The records are to be copied exactly and in full.

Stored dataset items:

_ _ _ _ _

(* ===== verification/SetProofs.v ===== *)
(** * The set commands do what is specified

    Each command of Sets.v leaves a database that shows the key space of
    Keyspace.v, and queues the reply of Keyspace.v. *)

From S2P Require Import Prelude CLib Util Sds Dict IntSet Object SetType Reply Resp KeyDict Db Command Strings Keys Sets Keyspace.
From S2P Require Import StringProofs KeyProofs.
Local Open Scope Z_scope.

Section SetCommandsDo.
Context {T : Type -> Type} `{KD : KeyDict T} `{KL : !KeyDictLaws T} `{SC : SetConfig}.
Variable junk : Z.
Variable sdsZmallocSize : sds -> Z.
Variable embeddedSize : sds -> Z.
Variable client_obuf_limits : client_type -> obuf_limits.
Variable unixtime : Z.
Variable shareable : bool.
Hypothesis zmalloc_size : forall s, 0 <= sdsZmallocSize s < 2 ^ 48.
Hypothesis embedded_size : forall s, 0 <= embeddedSize s < 2 ^ 48.
Variable en : env.
Hypothesis master : e_masterhost en = false.
Hypothesis loaded : e_loading en = false.

#[local] Abbreviation now := (e_now en).
#[local] Abbreviation ready' := (ready sdsZmallocSize embeddedSize).
#[local] Abbreviation does' := (does sdsZmallocSize embeddedSize en).
#[local] Abbreviation shared_replies' := (shared_replies junk sdsZmallocSize embeddedSize client_obuf_limits unixtime zmalloc_size embedded_size).
#[local] Abbreviation longlong_replies' := (longlong_replies junk sdsZmallocSize embeddedSize client_obuf_limits unixtime zmalloc_size embedded_size).
#[local] Abbreviation set_is' := (set_is set_hash).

_ _ _ _ _

## Response below
(* ===== verification/SetProofs.v ===== *)
(** * The set commands do what is specified

    Each command of Sets.v leaves a database that shows the key space of
    Keyspace.v, and queues the reply of Keyspace.v. *)

From S2P Require Import Prelude CLib Util Sds Dict IntSet Object SetType Reply Resp KeyDict Db Command Strings Keys Sets Keyspace.
From S2P Require Import StringProofs KeyProofs.
Local Open Scope Z_scope.

Section SetCommandsDo.
Context {T : Type -> Type} `{KD : KeyDict T} `{KL : !KeyDictLaws T} `{SC : SetConfig}.
Variable junk : Z.
Variable sdsZmallocSize : sds -> Z.
Variable embeddedSize : sds -> Z.
Variable client_obuf_limits : client_type -> obuf_limits.
Variable unixtime : Z.
Variable shareable : bool.
Hypothesis zmalloc_size : forall s, 0 <= sdsZmallocSize s < 2 ^ 48.
Hypothesis embedded_size : forall s, 0 <= embeddedSize s < 2 ^ 48.
Variable en : env.
Hypothesis master : e_masterhost en = false.
Hypothesis loaded : e_loading en = false.

#[local] Abbreviation now := (e_now en).
#[local] Abbreviation ready' := (ready sdsZmallocSize embeddedSize).
#[local] Abbreviation does' := (does sdsZmallocSize embeddedSize en).
#[local] Abbreviation shared_replies' := (shared_replies junk sdsZmallocSize embeddedSize client_obuf_limits unixtime zmalloc_size embedded_size).
#[local] Abbreviation longlong_replies' := (longlong_replies junk sdsZmallocSize embeddedSize client_obuf_limits unixtime zmalloc_size embedded_size).
#[local] Abbreviation set_is' := (set_is set_hash).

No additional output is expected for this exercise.